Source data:

(** *** Buttons *)

Definition stored_refresh (b : browser) : bool :=
  if has_window b then bool_decide (storage b !! js "auto-refresh-enabled" = Some (js "true")) else false.
(** The page state is whether automatic refreshing is on. *)
Definition onCheckedChange (checked : bool) : M bool unit :=
  modify (λ _, checked);; storage_set "auto-refresh-enabled" (if checked then "true" else "false").
Definition refetchInterval (autoRefresh : bool) : option Z := if autoRefresh then Some 30000%Z else None.
Definition refresh {S} (refetch : M S unit) : M S unit :=
  refetch;;
  emit (EInvalidate "org-emails-per-day");; emit (EInvalidate "org-emails-week");;
  emit (EInvalidate "org-insights-dashboard");; emit (EInvalidate "dashboard-audit").

(** ** The statistics socket *)

(** What the server broadcasts; a message with another type, without data or
    that is no JSON is ignored. *)
Record AdminStats := {
  as_total_emails : Z; as_active_inboxes : Z; as_total_domains : Z; as_total_users : Z; as_total_teams : Z; as_storage_used_bytes : Z
}.
Inductive stats_message := MsgIgnored | MsgStats (d : AdminStats).
Definition merge_stats (d : AdminStats) (prev : AnalyticsStats) : AnalyticsStats := {|
  AnalyticsStats_total_inboxes := AnalyticsStats_total_inboxes prev;
  AnalyticsStats_active_inboxes := as_active_inboxes d;
  AnalyticsStats_total_emails := as_total_emails d;
  AnalyticsStats_total_domains := as_total_domains d;
  AnalyticsStats_total_teams := Some (as_total_teams d);
  AnalyticsStats_total_members := Some (as_total_users d);
  AnalyticsStats_storage_used_bytes := Some (as_storage_used_bytes d);
  AnalyticsStats_top_sender_domains := AnalyticsStats_top_sender_domains prev;
  AnalyticsStats_total_emails_received := AnalyticsStats_total_emails_received prev;
  AnalyticsStats_total_inboxes_created := AnalyticsStats_total_inboxes_created prev;
  AnalyticsStats_total_storage_bytes := AnalyticsStats_total_storage_bytes prev |}.

Inductive sock := SLive | SClosing | SClosed.
#[export] Instance sock_eq_dec : EqDecision sock.
Proof. solve_decision. Defined.
(** One run of the effect: the calls of [getWsTicket] under way, all sockets
    and timers it made, and the variables of its closure. *)
Record StatsRun := Run {
  run_org : jstr;
  run_disposed : bool;
  run_tickets : nat;
  run_sockets : list sock;
  run_timers : list bool;              (* armed? *)
  run_ws : option nat;
  run_timeout : option nat
}.
Definition connect (r : StatsRun) : StatsRun :=
  if run_disposed r then r
  else Run (run_org r) false (S (run_tickets r)) (run_sockets r) (run_timers r) (run_ws r) (run_timeout r).
(** [if (!disposed) reconnectTimeout = setTimeout(connect, 5000)]. *)
Definition reconnect_later (r : StatsRun) : StatsRun :=
  if run_disposed r then r
  else Run (run_org r) false (run_tickets r) (run_sockets r) (run_timers r ++ [true]) (run_ws r) (Some (length (run_timers r))).
Definition take_ticket (r : StatsRun) : StatsRun :=
  Run (run_org r) (run_disposed r) (pred (run_tickets r)) (run_sockets r) (run_timers r) (run_ws r) (run_timeout r).
Definition ticket_arrives (r : StatsRun) : StatsRun :=
  if run_disposed r then take_ticket r
  else Run (run_org r) false (pred (run_tickets r)) (run_sockets r ++ [SLive]) (run_timers r) (Some (length (run_sockets r))) (run_timeout r).
Definition ticket_fails (r : StatsRun) : StatsRun := reconnect_later (take_ticket r).
(** [ws?.close()], which does nothing to a socket that is closing or closed. *)
Definition close_ws (r : StatsRun) : StatsRun :=
  match run_ws r with
  | Some k =>
      match run_sockets r !! k with
      | Some SLive => Run (run_org r) (run_disposed r) (run_tickets r) (<[k := SClosing]> (run_sockets r)) (run_timers r) (run_ws r) (run_timeout r)
      | _ => r
      end
  | None => r
  end.
Definition socket_closed (k : nat) (r : StatsRun) : StatsRun :=
  reconnect_later (Run (run_org r) (run_disposed r) (run_tickets r) (<[k := SClosed]> (run_sockets r)) (run_timers r) (run_ws r) (run_timeout r)).
Definition set_timer (i : nat) (armed : bool) (r : StatsRun) : StatsRun :=
  Run (run_org r) (run_disposed r) (run_tickets r) (run_sockets r) (<[i := armed]> (run_timers r)) (run_ws r) (run_timeout r).
Definition timer_fires (i : nat) (r : StatsRun) : StatsRun := connect (set_timer i false r).
(** The cleanup: no more work, the last timer cleared, the last socket closed. *)
Definition mark_disposed (r : StatsRun) : StatsRun :=
  Run (run_org r) true (run_tickets r) (run_sockets r) (run_timers r) (run_ws r) (run_timeout r).
Definition clear_timeout (r : StatsRun) : StatsRun := match run_timeout r with Some i => set_timer i false r | None => r end.
Definition dispose (r : StatsRun) : StatsRun := close_ws (clear_timeout (mark_disposed r)).
Definition new_run (o : jstr) : StatsRun := connect (Run o false 0 [] [] None None).

(** Everything that can happen to a run; a message reaches only a live socket. *)
Inductive run_step : StatsRun → StatsRun → Prop :=
| rs_ticket r : 0 < run_tickets r → run_step r (ticket_arrives r)
| rs_no_ticket r : 0 < run_tickets r → run_step r (ticket_fails r)
| rs_error r k : run_sockets r !! k = Some SLive → run_step r (close_ws r)
| rs_closed r k s : run_sockets r !! k = Some s → s ≠ SClosed → run_step r (socket_closed k r)
| rs_timer r i : run_timers r !! i = Some true → run_step r (timer_fires i r).

(** The page: all runs so far, the newest last, and the cached figures. *)
Record Live := {
  lv_auto : bool;
  lv_org : jstr;
  lv_runs : list StatsRun;
  lv_cache : gmap jstr AnalyticsStats
}.
(** The effect runs again when the switch or the organisation changes: the
    cleanup of the last run, if it has one, then the new run. *)
Definition cleanup (s : Live) : list StatsRun :=
  if lv_auto s then alter dispose (pred (length (lv_runs s))) (lv_runs s) else lv_runs s.
Definition rerun (auto : bool) (o : jstr) (s : Live) : Live := {|
  lv_auto := auto; lv_org := o;
  lv_runs := cleanup s ++ (if auto then [new_run o] else []);
  lv_cache := lv_cache s |}.
Definition deliver_stats (o : jstr) (m : stats_message) (s : Live) : Live := {|
  lv_auto := lv_auto s; lv_org := lv_org s; lv_runs := lv_runs s;
  lv_cache := match m with
              | MsgStats d => alter (merge_stats d) o (lv_cache s)
              | MsgIgnored => lv_cache s
              end |}.
Definition set_runs (rs : list StatsRun) (s : Live) : Live :=
  {| lv_auto := lv_auto s; lv_org := lv_org s; lv_runs := rs; lv_cache := lv_cache s |}.
Definition live_init (auto : bool) (o : jstr) : Live :=
  {| lv_auto := auto; lv_org := o; lv_runs := if auto then [new_run o] else []; lv_cache := ∅ |}.
Inductive live_step : Live → Live → Prop :=
| ls_rerun s auto o : live_step s (rerun auto o s)
| ls_run s i r r' : lv_runs s !! i = Some r → run_step r r' → live_step s (set_runs (<[i := r']> (lv_runs s)) s)
| ls_message s i r k m : lv_runs s !! i = Some r → run_sockets r !! k = Some SLive → live_step s (deliver_stats (run_org r) m s)
| ls_fetched s o d : live_step s {| lv_auto := lv_auto s; lv_org := lv_org s; lv_runs := lv_runs s; lv_cache := <[o := d]> (lv_cache s) |}.

(** ** Theorems *)

Definition pending (s : sock) : bool := match s with SClosed => false | _ => true end.
(** What a run still has under way. *)
Definition busy (r : StatsRun) : nat := run_tickets r + countb pending (run_sockets r) + countb id (run_timers r).
#[local] Arguments countb : simpl never.
#[local] Arguments Nat.pred : simpl never.
#[local] Arguments Nat.eqb : simpl never.
Definition run_ok (r : StatsRun) : Prop :=
  if run_disposed r then (∀ k, run_sockets r !! k ≠ Some SLive) ∧ countb id (run_timers r) = 0
  else busy r = 1 ∧ only pending (run_sockets r) (run_ws r) ∧ only id (run_timers r) (run_timeout r).

Lemma new_run_ok o : run_ok (new_run o).
Proof. split_and!; [done|by intros ? ?..]. Qed.

Lemma reconnect_later_ok r :
  run_disposed r = false → busy r = 0 → run_ok (reconnect_later r).
Proof.
  intros Hd Hb. unfold reconnect_later, run_ok. rw Hd. unfold busy in *; cbn. rw countb_snoc. cbn.
  split_and!; [lia|apply only_none; lia|apply only_snoc; lia].
Qed.

Lemma close_ws_ok r : run_disposed r = false → run_ok r → run_ok (close_ws r).
Proof.
  intros Hd Hok. unfold close_ws. destruct (run_ws r) as [k|] eqn:Ew; [|done].
  destruct (run_sockets r !! k) as [[]|] eqn:Ek; try done. unfold run_ok in *. rw Hd in Hok. destruct Hok as (Hb & Hw & Ht).
  cbn. rw Hd. unfold busy in *; cbn. pose proof (countb_insert pending _ _ SClosing _ Ek) as Hc. cbn in Hc.
  rw Ew in Hw. split_and!; [lia| |done]. by eapply only_insert.
Qed.

(** A run keeps exactly one thing under way until it is disposed, and then
    keeps no live socket and no timer. *)
Lemma run_step_ok r r' : run_step r r' → run_ok r → run_ok r' ∧ run_disposed r' = run_disposed r ∧ run_org r' = run_org r.
Proof.
  intros Hst Hok. destruct (run_disposed r) eqn:Hd.
  - pose proof Hok as Hok'. unfold run_ok in Hok'. rw Hd in Hok'. destruct Hok' as [Hs Ht].
    destruct Hst; unfold ticket_arrives, ticket_fails, reconnect_later, socket_closed, timer_fires, connect; cbn; rw ?Hd; cbn.
    + unfold run_ok. cbn. by rw ?Hd.
    + unfold run_ok. cbn. by rw ?Hd.
    + by destruct (Hs k).
    + unfold run_ok. cbn. rw ?Hd. split_and!; try done. intros j [(<- & ? & _)|[_ Hj]]%list_lookup_insert_Some; [done|by apply (Hs j)].
    + pose proof (countb_pos id _ _ _ H eq_refl). lia.
  - pose proof Hok as Hok'. unfold run_ok, busy in Hok'. rw Hd in Hok'. destruct Hok' as (Hb & Hw & Ht). destruct Hst as [r Hk|r Hk|r k Hk|r k x Hk Hx|r i Hk].
    + split; [|by unfold ticket_arrives; rw Hd]. unfold ticket_arrives, run_ok, busy. rw Hd. cbn. rw countb_snoc. cbn.
      split_and!; [lia|apply only_snoc; lia|done].
    + split; [|by unfold ticket_fails, reconnect_later; cbn; rw Hd]. apply reconnect_later_ok; [done|]. unfold busy; cbn. lia.
    + split; [by apply close_ws_ok|]. unfold close_ws. by repeat case_match.
    + split; [|by unfold socket_closed, reconnect_later; cbn; rw Hd]. apply reconnect_later_ok; [done|]. unfold busy; cbn.
      pose proof (countb_insert pending _ _ SClosed _ Hk) as Hc. cbn in Hc.
      assert (pending x = true) as Hp by (by destruct x). rw Hp in Hc. cbn in Hc. lia.
    + split; [|by unfold timer_fires, connect; cbn; rw Hd]. unfold timer_fires, connect, run_ok, busy; cbn. rw Hd. cbn.
      pose proof (countb_insert id _ _ false _ Hk) as Hc. cbn in Hc.
      split_and!; [lia|done|by eapply only_insert].
Qed.

Lemma dispose_ok r : run_ok r → run_disposed r = false → run_ok (dispose r).
Proof.
  intros Hok Hd. unfold run_ok in Hok. rw Hd in Hok. destruct Hok as (Hb & Hw & Ht).
  set (r1 := clear_timeout (mark_disposed r)).
  assert (countb id (run_timers r1) = 0 ∧ run_sockets r1 = run_sockets r ∧ run_ws r1 = run_ws r ∧ run_disposed r1 = true) as (Hz & Hs & Hv & Hd').
  { unfold r1, clear_timeout. cbn. destruct (run_timeout r) as [i|] eqn:Et; cbn; split_and!; try done.
    - apply countb_zero. intros j [] [(<- & ? & _)|[Hne Hj]]%list_lookup_insert_Some; [done| |done..]. specialize (Ht _ _ Hj eq_refl). naive_solver.
    - apply countb_zero. intros j [] Hj; [|done]. by specialize (Ht _ _ Hj eq_refl). }
  unfold dispose. fold r1. unfold close_ws. rw Hv Hs. destruct (run_ws r) as [k|] eqn:Ew.
  - destruct (run_sockets r !! k) as [x|] eqn:Ek; [destruct x|]; unfold run_ok; cbn; rw Hd' ?Hs; (split; [|done]); intros j Hj.
    + apply list_lookup_insert_Some in Hj as [(<- & ? & _)|[? Hj]]; [done|]. specialize (Hw _ _ Hj eq_refl). naive_solver.
    + specialize (Hw _ _ Hj eq_refl). naive_solver.
    + specialize (Hw _ _ Hj eq_refl). naive_solver.
    + specialize (Hw _ _ Hj eq_refl). naive_solver.
  - unfold run_ok. rw Hd' Hs. split; [|done]. intros j Hj. by specialize (Hw _ _ Hj eq_refl).
Qed.

(** Runs but the last are disposed, and the last as well when refreshing is
    off; the live run is for the organisation shown. *)
Record live_ok (s : Live) : Prop := {
  lo_runs : Forall run_ok (lv_runs s);
  lo_last : lv_auto s = true → lv_runs s ≠ [];
  lo_disposed i r : lv_runs s !! i = Some r → run_disposed r = negb (lv_auto s && (S i =? length (lv_runs s))%nat);
  lo_org i r : lv_runs s !! i = Some r → run_disposed r = false → run_org r = lv_org s
}.

Lemma dispose_disposed r : run_disposed (dispose r) = true.
Proof. unfold dispose, close_ws, clear_timeout. cbn. by repeat case_match. Qed.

#### Problem to solve:
Copy out, word for word, the part of the entries above that begins at the line with "(lv_runs s)) s)" and ends at the line with "(** What a run still has under way. *)", including both.

#### Response below:
| ls_run s i r r' : lv_runs s !! i = Some r → run_step r r' → live_step s (set_runs (<[i := r']> (lv_runs s)) s)
| ls_message s i r k m : lv_runs s !! i = Some r → run_sockets r !! k = Some SLive → live_step s (deliver_stats (run_org r) m s)
| ls_fetched s o d : live_step s {| lv_auto := lv_auto s; lv_org := lv_org s; lv_runs := lv_runs s; lv_cache := <[o := d]> (lv_cache s) |}.

(** ** Theorems *)

Definition pending (s : sock) : bool := match s with SClosed => false | _ => true end.
(** What a run still has under way. *)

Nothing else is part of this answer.